Auch für Bayerns Finanzminister Albert Füracker fand sie lobende Worte, da er sich beim Messerundgang und anschließend für Gespräche viel Zeit genommen hat. Mit 150 Ausstellern auf der Rodinger Messe sei auch das Maximum erreicht. „Da geht keinesfalls mehr, denn man muss einfach bedenken, was machst du, wenn es regnet, da sind die Wiesen um die Rodinger Terrassen einfach nicht nutzbar“, erklärt sie. Gerade auf den Außenflächen werde es dann schon eng. Gott sei Dank musste man sich darüber in diesem Jahr keine Gedanken machen, denn der Wettergott schickte traumhaftes Wetter.

Ein weiteres Highligt auf der 23. Rodinger Messe war am Samstag und Sonntag die Stihl-Timbersports-Show, die viele Besucher anzog. Mit Motorsägen und Langsägen zeigten die Sportler ihr Können – und vor allem ihre Ausdauerfähigkeit.

Rückblick

  • Wetter

    Das Wetter war an allen vier Tagen hervorragend, so herrschte stets ein weiß-blauer Himmel über Roding.

  • Aussteller

    Mit 150 Ausstellern aus verschiedenen Branchen, ist laut Memmel die Maximalkapazität am Rodinger Esper und den Terrassen erreicht. Mehr Aussteller seien auf keinen Fall am Areal unterzubringen, so Memmel.

Zu konkreten Besucherzahlen will sie sich nicht äußern. In den nächsten Tagen und Wochen stehen nun die Nacharbeiten an, doch dieser Zeit blickt Memmel entspannt entgegen: „Das wird nicht mehr so stressig im Büro.“

„Super Wetter erwischt“

Und wie fällt die persönliche Bilanz von Elke Memmel als Projektleiterin nach ihrer ersten Messe aus? „Ich finde, es hat alles super gepasst. Ich habe ganz viele nette Leute kennen gelernt, zudem hatten wir ein super Wetter erwischt.“ Bei den Parkplätzen habe es keine Probleme gegeben. „Ich finde aber, der Besuch am Freitag und Samstag hätte etwas besser sein können“, so Memmel.

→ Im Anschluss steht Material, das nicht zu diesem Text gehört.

Lemma supplied_paths_ok s run refs supplied ps :
  grounded s -> Forall (fun r => ref_run_id r = run /\ exists row, tokens s !! ref_token_id r = Some row /\ tr_run_id row = run) refs ->
  supplied_paths s run refs supplied = Ok ps ->
  Forall2 (current s) refs ps /\ (supplied = None -> ps = map (fun r => token_path s (ref_token_id r)) refs).
Proof.
  intros Hg Hrefs. unfold supplied_paths. destruct supplied as [d|].
  - intros (l & Ha%mapM_res_ok & Hp%mapM_res_ok)%bind_ok. split; [|done]. revert l ps Ha Hp. induction Hrefs as [|r refs (Hr & row & Ht & Hrr) _ IH]; intros l ps Ha Hp.
    + inversion Hp. constructor.
    + inversion Ha as [|r0 u refs0 l0 Hau Hal]; subst. inversion Hp as [|r1 p refs1 ps1 Hpp Hpl]; subst. constructor; [|by eapply IH].
      destruct (dict_get d (ref_token_id r)) as [q|]; [|done]. injection Hpp as ->. unfold current.
      assert (Hcp : current_path s r (ref_run_id r) (Some p) = Ok p) by (cbn; destruct u; by rewrite Hau).
      eapply (current_path_sub s Hg r row); [done|congruence|done].
  - intros [= <-]. rewrite (map_ext_in _ (fun r => token_path s (ref_token_id r))).
    + split; [|done]. apply Forall2_fmap_r, Forall_Forall2_diag, Forall_true. intros r x. done.
    + intros r Hr%list_elem_of_In. rewrite Forall_forall in Hrefs. destruct (Hrefs r Hr) as (_ & row & Ht & <-). by apply load_frames.
Qed.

Bei der Rodinger Messe gilt immer der Grundgedanke „Nach der Messe ist vor der Messe“. Doch daran möchte Elke Memmel jetzt noch keine Gedanken verschwenden. „Wenn die Messe abgeschlossen ist, hoffe ich auf eine kleine Pause, in der ich mir dann meine Gedanken machen werde, wie es für mich weitergeht“, sagt die neue Leiterin – und lässt mit dieser Aussage Raum für Spekulationen.